Optimization of hydrolases production from cassava peels by Trametes polyzona BKW001

• Main Authors: Nana Aboagye Acheampong, William Gariba Akanwariwiak, Moses Mensah, Bernard Fei-Baffoe, Felix Offei, Joseph Asankomah Bentil, Lawrence Sheringham Borquaye
• Format: Article
• Language: English
• Published: Elsevier 2021-07-01
• Series: Scientific African
• Subjects: Trametes polyzona; Manihot esculenta; Cellulase; Xylanase; Amylase; Biomass
• Online Access: http://www.sciencedirect.com/science/article/pii/S2468227621001393

The saccharification of biomass with hydrolases from fungi is considered as an efficient and sustainable approach to obtain fermentable sugars.

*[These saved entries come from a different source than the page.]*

(** * Volga_test: weather polling, selection of the current sample,
      persistence and spreadsheet export

    Shallow embedding of [app/schema.py], [app/models.py],
    [app/services.py] and [app/main.py].

    Conventions of the embedding.
    - A finite Python [float] is the rational [Q] it denotes: Python
      compares a float with an integer literal exactly, and where the code
      computes with floats the rounding to binary64 is written out.
    - A Python exception is a value of [exn]; a call that may raise returns
      [pyresult].
    - [datetime.now()] is read once per pass of a [for] loop in the source,
      so the selection functions take the readings as a function of the pass
      number.
    - [constants.WEATHER_CODE_MAP] and [datetime.fromisoformat], which live
      outside the modelled files, are parameters. *)

From Stdlib Require Import ZArith QArith Qround Qabs Qpower Lia Lqa Floats.
From stdpp Require Import base option list sorting strings gmap.

Local Open Scope Z_scope.

(** ** Python runtime *)

Module Py.

(** The exception classes that the modelled code can meet.  [NoMatchError]
    is the class the specification names for the hourly selection; no source
    file defines or raises it. *)
Inductive exn : Type :=
| ClientError          (* aiohttp: network failure, bad JSON envelope *)
| KeyError             (* response["hourly"], response["minutely_15"] *)
| ValidationError      (* pydantic, on construction of a model *)
| SerializationError   (* pydantic, a field serializer raised *)
| IndexError           (* value[current_time_index] *)
| TypeError            (* dict | None *)
| SQLAlchemyError      (* session.commit, session.scalars *)
| NoMatchError.

Inductive pyresult (A : Type) : Type :=
| Ok (a : A)
| Raise (e : exn).
Arguments Ok {A} a.
Arguments Raise {A} e.

#[global] Instance pyresult_ret : MRet pyresult := λ A a, Ok a.
#[global] Instance pyresult_bind : MBind pyresult := λ A B k m,
  match m with
  | Ok a => k a
  | Raise e => Raise e
  end.

(** Turns a missing value into the exception the source would raise. *)
Definition or_raise {A} (e : exn) (o : option A) : pyresult A :=
  match o with
  | Some a => Ok a
  | None => Raise e
  end.
(** * ESP integration API: a shallow embedding and its verified properties

    The development follows the TypeScript sources:
    - [types/index.ts], [models/Integration.ts]: the data model;
    - [middleware/errorHandler.ts]: [AppError] and the error envelope;
    - [services/esp-service.factory.ts]: the provider client factory;
    - [services/mailchimp.service.ts]: the two adapters, [MailchimpService]
      and [GetResponseService];
    - [controllers/integration.controller.ts]: the five request handlers.

    JavaScript values that cross the adapter boundary are modelled by the
    type [JsVal]; exceptions by [Completion]; the document store, the trace
    of outbound HTTP requests and the clock by the record [World], threaded
    through a state-and-exception monad in which the state survives a throw
    (a request that failed has still been sent). *)

From Stdlib Require Import List String Ascii ZArith Bool Arith Lia DecimalString.
Import ListNotations.
Local Open Scope string_scope.

Set Implicit Arguments.
Set Warnings "-register-all".

(* ===================================================================== *)
(** ** JavaScript values *)
(* ===================================================================== *)

(** The values an upstream JSON payload can hold, plus [undefined].
    A number is given by the text JavaScript prints it as (what
    [Number::toString] yields: [42], [-3], [1.5], [1e+21], [NaN]), which
    determines it up to the sign of zero. [JObj] lists the own enumerable
    properties of an object in the order [Object.values] enumerates
    them. *)
Inductive JsVal : Type :=
| JUndefined
| JNull
| JBool (b : bool)
| JNum (text : string)
| JStr (s : string)
| JArr (items : list JsVal)
| JObj (props : list (string * JsVal)).

(** [middleware/errorHandler.ts]: the custom error class. *)
Record AppError : Type := {
  message : string;
  statusCode : Z;
  code : string
}.

(** What a [throw] or a rejected promise carries: an [AppError], or some
    other error of which the handler of last resort reads the [name] and,
    for a database error, the numeric [code]. *)
Inductive Exn : Type :=
| AppErr (e : AppError)
| OtherErr (name : string) (errno : option Z).

Definition TypeError : Exn := OtherErr "TypeError" None.

(** Normal or abrupt completion of a piece of code. *)
Inductive Completion (A : Type) : Type :=
| Return (a : A)
| Throw (e : Exn).
Arguments Return {A} a.
Arguments Throw {A} e.

Definition cbind {A B} (c : Completion A) (k : A -> Completion B) : Completion B :=
  match c with
  | Return a => k a
  | Throw e => Throw e
  end.

Notation "'let*' x ':=' c 'in' k" := (cbind c (fun x => k))
  (at level 10, x name, c at level 100, k at level 200).

(** [xs.map(f)] for a callback that may throw: the first throw ends it. *)
Fixpoint cmap {A B} (f : A -> Completion B) (xs : list A) : Completion (list B) :=
  match xs with
  | [] => Return []
  | x :: rest =>
      let* y := f x in
      let* ys := cmap f rest in
      Return (y :: ys)
  end.

Module Js.

(** ToBoolean. *)
Definition truthy (v : JsVal) : bool :=
  match v with
  | JUndefined | JNull => false
  | JBool b => b
  | JNum text => negb ((text =? "0") || (text =? "NaN"))
  | JStr s => negb (s =? "")
  | JArr _ | JObj _ => true
  end.

(** [a || b]. *)
Definition or (a b : JsVal) : JsVal := if truthy a then a else b.

(** ToBoolean of a string and of a possibly absent string. *)
Definition truthy_str (s : string) : bool := negb (s =? "").

Definition truthy_opt (o : option string) : bool :=
  match o with Some s => truthy_str s | None => false end.

(** [o || undefined] and [o || d] on a string that may be [null] or
    [undefined] (both [None]). *)
Definition or_undefined (o : option string) : option string :=
  if truthy_opt o then o else None.

(** [o === s] for a possibly absent string [o]. *)
Definition is_string (o : option string) (s : string) : bool :=
  match o with Some c => c =? s | None => false end.

Definition or_str (o : option string) (d : string) : string :=
  match o with Some s => if truthy_str s then s else d | None => d end.

Fixpoint lookup (k : string) (props : list (string * JsVal)) : JsVal :=
  match props with
  | [] => JUndefined
  | (k', v) :: rest => if k' =? k then v else lookup k rest
  end.

(** [v.k] for the property names the adapters read, none of which is
    defined on the String, Number, Boolean or Array prototypes: reading
    a property of [null] or [undefined] throws a TypeError, reading one
    of a primitive or an array yields [undefined]. *)
Definition get (v : JsVal) (k : string) : Completion JsVal :=
  match v with
  | JUndefined | JNull => Throw TypeError
  | JObj props => Return (lookup k props)
  | _ => Return JUndefined
  end.

(** [v?.k]. *)
Definition get_opt (v : JsVal) (k : string) : JsVal :=
  match v with
  | JObj props => lookup k props
  | _ => JUndefined
  end.

Definition isArray (v : JsVal) : bool :=
  match v with JArr _ => true | _ => false end.

Definition chars (s : string) : list JsVal :=
  map (fun c => JStr (String c EmptyString)) (list_ascii_of_string s).

(** [Object.values(v)]: throws on [null] and [undefined]; a string
    yields its characters, a number or boolean nothing. *)
Definition values (v : JsVal) : Completion (list JsVal) :=
  match v with
  | JUndefined | JNull => Throw TypeError
  | JBool _ | JNum _ => Return []
  | JStr s => Return (chars s)
  | JArr items => Return items
  | JObj props => Return (map snd props)
  end.

(** [v.map(f)]: only an array has a [map] method; calling it on anything
    else is a TypeError. *)
Definition mapArray {A} (v : JsVal) (f : JsVal -> Completion A) : Completion (list A) :=
  match v with
  | JArr items => cmap f items
  | _ => Throw TypeError
  end.

(** The number [n]. *)
Definition number (n : nat) : JsVal := JNum (NilZero.string_of_uint (Nat.to_uint n)).

Definition hasOwn (k : string) (props : list (string * JsVal)) : bool :=
  existsb (fun kv => fst kv =? k) props.

Fixpoint join (sep : string) (parts : list string) : string :=
  match parts with
  | [] => ""
  | [p] => p
  | p :: rest => p ++ sep ++ join sep rest
  end.

(** ToString, which the [Error] constructor applies to its message.
    An object is converted by its [toString] method, then by [valueOf].
    An object of a payload inherits both from [Object.prototype] and
    prints as [[object Object]], unless it has an own property
    [toString]: parsed from JSON that is no function, [valueOf], own or
    inherited, yields no primitive either, and the conversion throws a
    TypeError. An array prints its elements joined by commas, [null] and
    [undefined] as the empty string, and throws when an element does. *)
Fixpoint toString (v : JsVal) : Completion string :=
  match v with
  | JUndefined => Return "undefined"
  | JNull => Return "null"
  | JBool true => Return "true"
  | JBool false => Return "false"
  | JNum text => Return text
  | JStr s => Return s
  | JArr items =>
      let* parts := cmap (fun x => match x with
                                    | JUndefined | JNull => Return ""
                                    | _ => toString x
                                    end) items in
      Return (join "," parts)
  | JObj props =>
      if hasOwn "toString" props then Throw TypeError
      else Return "[object Object]"
  end.

(** [s.split(sep)] for a one-character separator. *)
Fixpoint split (sep : ascii) (s : string) : list string :=
  match s with
  | EmptyString => [""]
  | String c rest =>
      if Ascii.eqb c sep then "" :: split sep rest
      else match split sep rest with
           | [] => [String c ""]
           | p :: ps => String c p :: ps
           end
  end.

(** [new Set(xs)] spread back into an array: first occurrences, in
    insertion order. *)
Fixpoint set_of (seen xs : list string) : list string :=
  match xs with
  | [] => []
  | x :: rest =>
      if existsb (String.eqb x) seen then set_of seen rest
      else x :: set_of (x :: seen) rest
  end.

End Js.


(* ===================================================================== *)
(** ** Data model ([types/index.ts], [models/Integration.ts]) *)
(* ===================================================================== *)

(** A stored credential record. An ObjectId is modelled by a natural
    number, a [Date] by a reading of the clock. The documents of the
    collection are documents of the schema: every path has a value of its
    type. *)
Record ESPIntegration : Type := {
  _id : nat;
  provider : string;
  apiKey : string;
  dataCenter : option string;
  isActive : bool;
  lastVerified : option nat;
  createdAt : nat;
  updatedAt : nat
}.

(** A document as a query returns it. The schema declares [apiKey] with
    [select: false]: the path is loaded only by [.select('+apiKey')]. *)
Record Document : Type := {
  fields : ESPIntegration;
  apiKey_selected : bool
}.

(** The [:id] segment of a request path: the text of an ObjectId, or
    text that is none and does not cast. *)
Inductive IdParam : Type :=
| ObjectId (id : nat)
| Malformed (text : string).

Coercion ObjectId : nat >-> IdParam.

Record ESPCredentials : Type := {
  cred_provider : string;
  cred_apiKey : string;
  cred_dataCenter : option string
}.

Record ESPValidationResult : Type := {
  isValid : bool;
  vr_provider : string;
  vr_error : option string;
  accountInfo : option JsVal
}.

(** [MailchimpList] and [GetResponseList]: the members hold whatever the
    upstream payload held. *)
Inductive MailingList : Type :=
| MailchimpList (id name memberCount subscribeUrlLong dateCreated : JsVal)
| GetResponseList (campaignId name description createdOn : JsVal).

(* ===================================================================== *)
(** ** Outbound HTTP and the world *)
(* ===================================================================== *)

(** The paths the adapters request, all with GET. [GetListsPage t] is
    [/lists?count=${Math.min(t, 1000)}&fields=...]. *)
Inductive Endpoint : Type :=
| GetRoot
| GetListsTotal
| GetListsPage (totalItems : JsVal)
| GetList (listId : string)
| GetAccounts
| GetCampaigns
| GetCampaign (campaignId : string).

The expression of these hydrolytic enzymes by fungi is mainly by a substrate-induced mechanism, which depends on prevailing environmental conditions. Trametes polyzona, a white rot fungus, is regarded as one of the most efficient producers of hydrolases for the hydrolysis of biomass. This study sought to examine and optimize cultivation conditions for the efficient production of hydrolases by Trametes polyzona (T. polyzona). Hydrolase production by T. polyzona was examined using parametric optimization. Crude enzyme extracts obtained under varying cultivation conditions were profiled for endoglucanase, betaglucosidase, exoglucanase, xylanase and amylase activities to determine the optimal conditions for hydrolase production. Significantly (p ≤ 0.05) higher endoglucanase (1.97 ± 0.04 U/mL), xylanase (0.87 ± 0.05 U/mL) and amylase (1.16 ± 0.27 U/mL) activities were achieved by the solid-state cultivation in comparison to the submerged cultivation of T. polyzona. Maximum production of endoglucanase, betaglucosidase, exoglucanase, xylanase and amylase were recorded at 14 days of cultivation on cassava peels, 60% moisture level, temperature 30°C, pH 6, and supplementation with 0.3% w/w urea and 0.03% w/w Mg2+. A solid to liquid ratio of 1:2 was found to be ideal for the solid-liquid extraction of hydrolases. This study has proven that optimization of cultivation conditions is an efficient approach to enhance hydrolases production by T. polyzona BKW001. The hydrolase profile of the enzyme cocktail suggests a potential suitability and adoption for ethanol biorefinery from lignocellulosic biomass.